Pay attention to the information area. The nodename (used by cluster subsystem) matches the real hostname as it does not make sense to have multiple jail in the same cluster group. In the hostname field instead you will see the hostname you have set.
Another important thing is that you can see all the jail processes from your real system (they will have a different set of PIDs), so if you want to take control of the jail you can easily do it.
A good way to limit hardware usage of jails is to combine them with the cgroups subsystem.

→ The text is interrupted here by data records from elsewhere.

(** What [main] renders after [load_data] has delivered [o]. *)
Definition rest_of_page (month_of : string -> string) (hour_of : string -> Z)
    (o : Outcome DataFrame) (ses : string -> nat) : list Element :=
  match o with
  | Raised _ => []
  | Returned df =>
      if empty df then no_data else dashboard month_of hour_of df ses
  end.

Definition outcome_of_main (o : Outcome DataFrame) : Outcome unit :=
  match o with
  | Raised e => Raised e
  | Returned _ => Returned tt
  end.

(** Entries of [l] at the positions [idxs]. *)
Definition pick {A} (idxs : list nat) (l : list A) : list A :=
  flat_map (fun i => match nth_error l i with Some a => [a] | None => [] end)
           idxs.

(** Positions, among the figures of the full dashboard, of the six drawn
    from the whole frame. *)
Definition full_frame_positions : list nat := [0; 1; 4; 5; 6; 7]%nat.

Definition full_frame_figures (page : list Element) : list Plotly.Figure :=
  pick full_frame_positions (charts page).

End Spec.

(** ** A small workbook to run the script on *)

Module Sample.
Import Pandas Runtime App.

Definition r1 : Row :=
  mkRow "IndiGo" "2019-03-24" "Banglore" "New Delhi" "BLR-DEL" "22:20"
        "2h 50m" "non-stop" 3897 ["01:10"; "No info"].
Definition r2 : Row :=
  mkRow "Air India" "2019-05-01" "Kolkata" "Banglore" "CCU-IXR-BBI-BLR" "05:50"
        "7h 25m" "2 stops" 7662 ["13:15"; "No info"].
Definition r3 : Row :=
  mkRow "IndiGo" "2019-03-01" "Banglore" "New Delhi" "BLR-DEL" "09:00"
        "2h 50m" "non-stop" 4000 ["11:50"; "No info"].

Definition flights : DataFrame := [r1; r2; r3].

(** Cells written as "YYYY-MM-DD" and "HH:MM". *)
Definition month_of (cell : string) : string := substring 0 7 cell.

Definition digit (c : ascii) : Z := (Z.of_nat (nat_of_ascii c) - 48)%Z.

Definition hour_of (cell : string) : Z :=
  match cell with
  | String a (String b _) => (10 * digit a + digit b)%Z
  | _ => 0%Z
  end.

Definition disk (state : FileState) (path : string) : FileState :=
  if String.eqb path default_filepath then state else Missing.

Definition no_pick (label : string) : nat := 0%nat.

When running jailed, uWSGI uses another system for reloading: it’ll simply tell workers to bugger off and then exit. The parent process living outside the namespace will see this and respawn the stack in a new jail.
How secure is this sort of jailing?¶
Hard to say! All software tends to be secure until a hole is found.
When app is jailed to namespace it only has access to its virtual jail root filesystem. If there is any other filesystem mounted inside the jail directory, it won’t be accessible, unless you use namespace-keep-mount.
# app1 jail is located here namespace = /apps/app1 # nfs share mounted on the host side namespace-keep-mount = /apps/app1/nfs
This will bind /apps/app1/nfs to jail, so that jailed app can access it under /nfs directory
# app1 jail is located here namespace = /apps/app1 # nfs share mounted on the host side namespace-keep-mount = /mnt/nfs1:/nfs
If the filesystem that we want to bind is mounted in path not contained inside our jail, than we can use “<source>:<dest>” syntax for –namespace-keep-mount. In this case the /mnt/nfs1 will be binded to /nfs directory inside the jail.